Today marks my first full week in Kafountine. I am happy to report that after several too quiet days at the clinic, the babies started coming. This weekend we had five, three of which I got to deliver.

New parameters. At the Kafountine clinic, being a good midwife means not getting blood on the floor, a fact we were ignorant of at our first delivery. The mom, freshly delivered, looked down at our feet and asked in a concerned voice in French, "Are these real midwives?" It was just what our American egos needed to bring us down a peg.

I'm getting used to the delivery table, considered superfluous if not down right evil by home birth midwives everywhere. The frogs that occasionally cross the floor don't startle me now. I've gotten my basic Wolof and Jola greetings down, and even throw in a word of two of French now and then.
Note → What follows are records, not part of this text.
(** C2, as the code has it: when a stage of the pipeline throws (a
    rejected request, a channel that is not found, a property read through
    a missing object), the error reaches the handler of
    [main().catch(console.error)] and is printed, nothing after the failing
    stage runs, no table line is printed and no file is written, and the
    process then ends with exit code 0. *)
Theorem pipeline_error_is_printed fuel w e st :
  main fetch API_KEY fuel (w, []) = (Throw e, st) ->
  program fetch API_KEY fuel w = (Ok tt, (fst st, snd st ++ [EStderrExn e])) /\
  main_fetch fetch API_KEY fuel (w, []) = (Throw e, st) /\
  writes (snd st ++ [EStderrExn e]) = [] /\
  exitCode (fst (program fetch API_KEY fuel w)) = Some 0%Z.
Proof.
  intros Hm.
  assert (Hp : program fetch API_KEY fuel w
               = (Ok tt, (fst st, snd st ++ [EStderrExn e]))).
  { unfold program. now rewrite Hm. }
  pose proof (main_Throw _ _ Hm) as Hr.
  repeat split.
  - exact Hp.
  - exact Hr.
  - unfold writes. rewrite filter_app. cbn [filter is_write].
    rewrite app_nil_r.
    refine (@silent_main_fetch is_write _ _ fuel _ _ _ Hr); reflexivity.
  - now rewrite Hp.
Qed.

(** *** Requests and exit codes of the stages *)

(** A request to the API that carries the key. *)
Definition apiRequest (request : jsstring) : Prop :=
  exists a b,
    request = lit "https://www.googleapis.com/youtube/v3/" ++ a
              ++ lit "&key=" ++ template API_KEY ++ b.

Definition requestOk (ev : event) : Prop :=
  match ev with
  | EFetch request => apiRequest request
  | _ => True
  end.

(** A computation that does not call [process.exit], only adds events to
    the trace, and sends only requests to the API with the key. *)
Definition stage {A} (c : M World A) : Prop :=
  forall st o st',
    c st = (o, st') ->
    (forall code, o <> Exit code) /\
    exists tr', snd st' = snd st ++ tr' /\ Forall requestOk tr'.

Lemma stage_pure A (o : outcome A) :
  (forall code, o <> Exit code) -> stage (fun st => (o, st)).
Proof.
  intros Ho st o' st' H. inversion H; subst. split; [exact Ho|].
  exists []. split; [now rewrite app_nil_r|constructor].
Qed.

Lemma stage_ret A (a : A) : stage (ret a).
Proof. apply stage_pure. discriminate. Qed.

Lemma stage_throw A e : stage (@throw World A e).
Proof. apply stage_pure. discriminate. Qed.

Lemma stage_lift A (r : exn + A) : stage (lift r).
Proof. destruct r; [apply stage_throw|apply stage_ret]. Qed.

Lemma stage_emit ev : requestOk ev -> stage (emit ev).
Proof.
  intros Hev st o st' H. inversion H; subst. split; [discriminate|].
  exists [ev]. cbn [snd]. auto.
Qed.

Lemma stage_fetch_json request :
  apiRequest request -> stage (fetch_json fetch request).
Proof.
  intros Hr st o st' H. unfold fetch_json in H.
  destruct (fetch request (fst st)) as [r w1]. inversion H; subst. split.
  - destruct r; discriminate.
  - exists [EFetch request]. cbn [snd]. split; [reflexivity|].
    constructor; [exact Hr|constructor].
Qed.

Lemma stage_bind A B (c : M World A) (k : A -> M World B) :
  stage c -> (forall a, stage (k a)) -> stage (bind c k).
Proof.
  intros Hc Hk st o st' H. unfold bind in H.
  destruct (c st) as [[a|e|code|] st1] eqn:E;
    try (inversion H; subst; destruct (Hc _ _ _ E) as [Hx Ht];
         split; [discriminate || exact Hx|exact Ht]).
  - destruct (Hc _ _ _ E) as [_ (tr1 & E1 & F1)].
    destruct (Hk a _ _ _ H) as [Hx (tr2 & E2 & F2)].
    split; [exact Hx|]. exists (tr1 ++ tr2).
    rewrite E2, E1, app_assoc. split; [reflexivity|].
    apply Forall_app. auto.
  - destruct (Hc _ _ _ E) as [Hx _]. now destruct (Hx code).
Qed.

Ltac stage_step :=
  lazymatch goal with
  | |- stage (bind _ _) => apply stage_bind; [|intro]
  | |- stage (ret _) => apply stage_ret
  | |- stage (throw _) => apply stage_throw
  | |- stage (lift _) => apply stage_lift
  | |- stage (console_error _) => apply stage_emit; exact I
  | |- stage (console_log _) => apply stage_emit; exact I
  | |- stage (Bun_write _ _) => apply stage_emit; exact I
  | |- stage (fun st => (OutOfFuel, st)) => apply stage_pure; discriminate
  | |- stage (if ?b then _ else _) => destruct b
  | |- stage (match ?o with Some _ => _ | None => _ end) => destruct o
  | |- stage (match ?l with [] => _ | _ :: _ => _ end) => destruct l
  end.

Lemma apiRequest_channel handle :
  apiRequest
    (lit "https://www.googleapis.com/youtube/v3/channels?part=id&forHandle="
     ++ remove_first 64%N handle ++ lit "&key=" ++ template API_KEY).
Proof.
  exists (lit "channels?part=id&forHandle=" ++ remove_first 64%N handle), [].
  rewrite app_nil_r, <- !app_assoc. reflexivity.
Qed.

Lemma apiRequest_uploads channelId :
  apiRequest
    (lit "https://www.googleapis.com/youtube/v3/channels?part=contentDetails&id="
     ++ channelId ++ lit "&key=" ++ template API_KEY).
Proof.
  exists (lit "channels?part=contentDetails&id=" ++ channelId), [].
  rewrite app_nil_r, <- !app_assoc. reflexivity.
Qed.

Lemma apiRequest_playlistItems playlistId token :
  apiRequest (playlistItemsRequest API_KEY playlistId token).
Proof.
  exists (lit "playlistItems?part=contentDetails&playlistId=" ++ playlistId
          ++ lit "&maxResults=50"),
         (if truthy token then lit "&pageToken=" ++ template token else []).
  unfold playlistItemsRequest. rewrite <- !app_assoc. reflexivity.
Qed.

Lemma apiRequest_videos batch : apiRequest (videosRequest API_KEY batch).
Proof.
  exists (lit "videos?part=snippet,statistics,contentDetails&id="
          ++ join (lit ",") batch), [].
  unfold videosRequest. rewrite app_nil_r, <- !app_assoc. reflexivity.
Qed.

Lemma stage_getChannelId handle : stage (getChannelId fetch API_KEY handle).
Proof.
  unfold getChannelId. cbv zeta.
  apply stage_bind; [apply stage_fetch_json, apiRequest_channel|intro].
  repeat stage_step.
Qed.

Lemma stage_getUploadsPlaylistId channelId :
  stage (getUploadsPlaylistId fetch API_KEY channelId).
Proof.
  unfold getUploadsPlaylistId. cbv zeta.
  apply stage_bind; [apply stage_fetch_json, apiRequest_uploads|intro].
  repeat stage_step.
Qed.

Lemma stage_getAllVideoIds_loop fuel : forall playlistId videoIds token,
  stage (getAllVideoIds_loop fetch API_KEY fuel playlistId videoIds token).
Proof.
  induction fuel as [|fuel IH]; intros playlistId videoIds token;
    cbn [getAllVideoIds_loop]; [stage_step|].
  apply stage_bind; [apply stage_fetch_json, apiRequest_playlistItems|intro].
  repeat stage_step. apply IH.
Qed.

Lemma stage_getVideoDetails_loop ids : forall n i videos,
  length ids - i <= n ->
  stage (getVideoDetails_loop fetch API_KEY ids i videos).
Proof.
  induction n as [|n IH]; intros i videos Hn.
  - rewrite getVideoDetails_loop_done by lia. stage_step.
  - destruct (le_lt_dec (length ids) i) as [Hi|Hi].
    + rewrite getVideoDetails_loop_done by lia. stage_step.
    + rewrite getVideoDetails_loop_step by lia.
      apply stage_bind; [apply stage_fetch_json, apiRequest_videos|intro].
      repeat stage_step. apply IH. lia.
Qed.

Lemma stage_main_fetch fuel :
  truthy API_KEY = true -> stage (main_fetch fetch API_KEY fuel).
Proof.
  intros Hk. unfold main_fetch. rewrite Hk. cbn [negb].
  repeat first
    [ lazymatch goal with
      | |- stage (getChannelId _ _ _) => apply stage_getChannelId
      | |- stage (getUploadsPlaylistId _ _ _) =>
          apply stage_getUploadsPlaylistId
      | |- stage (getAllVideoIds _ _ _ _) => apply stage_getAllVideoIds_loop
      | |- stage (getVideoDetails _ _ ?ids) =>
          apply stage_getVideoDetails_loop with (n := length ids); lia
      end
    | stage_step ].
Qed.

Lemma stage_forEach A (body : A -> nat -> M World unit) l :
  (forall x i, stage (body x i)) ->
  forall index, stage (forEach_from index body l).
Proof.
  intros Hb. induction l as [|x l IH]; intros index; cbn [forEach_from].
  - stage_step.
  - apply stage_bind; [apply Hb|intro; apply IH].
Qed.

Lemma stage_main fuel :
  truthy API_KEY = true -> stage (main fetch API_KEY fuel).
Proof.
  intros Hk. unfold main.
  apply stage_bind; [now apply stage_main_fetch|intro]. cbv zeta.
  unfold main_table, forEach.
  repeat first
    [ lazymatch goal with
      | |- stage (forEach_from _ _ _) => apply stage_forEach; intros
      end
    | stage_step ].
Qed.


(** X2: the exit code is 1 exactly when the key is missing (undefined or
    empty); every other run that ends, failed stages included, ends with
    code 0, and no exception escapes the handler. *)
Theorem exit_code_one_iff_missing_key fuel w :
  (exitCode (fst (program fetch API_KEY fuel w)) = Some 1%Z
   <-> truthy API_KEY = false) /\
  (forall code, exitCode (fst (program fetch API_KEY fuel w)) = Some code ->
                code = 0%Z \/ code = 1%Z) /\
  (forall e, fst (program fetch API_KEY fuel w) <> Throw e).
Proof.
  destruct (truthy API_KEY) eqn:Hk.
  - pose proof (@stage_main fuel Hk) as Hs.
    unfold program.
    destruct (main fetch API_KEY fuel (w, [])) as [[[]|e|code|] st] eqn:E;
      cbn [emit fst exitCode].
    + repeat split; try discriminate. intros code H. inversion H. auto.
    + repeat split; try discriminate. intros code H. inversion H. auto.
    + destruct (Hs _ _ _ E) as [Hx _]. now destruct (Hx code).
    + repeat split; discriminate.
  - unfold program, main, main_fetch. rewrite Hk.
    cbn. repeat split; try discriminate. intros code H. inversion H. auto.
Qed.


(** *** The two channel lookups *)

(** X5: the handle may be given with or without its [@]: the request and the
    identifier found are the same (only the message of a failed lookup
    names the handle as it was given). *)
Theorem getChannelId_marker name st :
  ~ In 64%N name ->
  snd (getChannelId fetch API_KEY (64%N :: name) st)
  = snd (getChannelId fetch API_KEY name st) /\
  (forall channelId,
      fst (getChannelId fetch API_KEY (64%N :: name) st) = Ok channelId <->
      fst (getChannelId fetch API_KEY name st) = Ok channelId).
Proof.
  intros Hno.
  assert (E : remove_first 64%N name = name).
  { induction name as [|c name IH]; [reflexivity|]. cbn [remove_first].
    destruct (char_eqb c 64%N) eqn:Ec.
    - apply N.eqb_eq in Ec. subst c. exfalso. apply Hno. now left.
    - f_equal. apply IH. intros H. apply Hno. now right. }
  unfold getChannelId. cbv zeta.
  change (remove_first 64%N (64%N :: name)) with name. rewrite E.
  unfold bind.
  destruct (fetch_json fetch _ st) as [[data|e|code|] st1];
    cbn [fst snd]; try (split; [reflexivity|intros; split; auto]).
  destruct (Api.items data) as [[|item items]|]; cbn [fst snd ret throw];
    split; try reflexivity; intros; split; intros H; try discriminate H;
      exact H.
Qed.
There is so much that would never happen in America, in either a hospital or a home birth setting. Everything from the minister of health- previously met in a formal setting- coming in and tweaking my nose and cheeks after my first delivery, to the refrigerator repair man coming into the delivery room while we had a woman on the table and calmly helping himself to gloves from the box on our supply table, to the large party of Spanish tourists who paraded through our tiny clinic during another delivery.

Next to that repair man and the tourist, the frogs seem downright friendly.

From Kafountine, this is Roxanne saying, Mag i fee. I am here.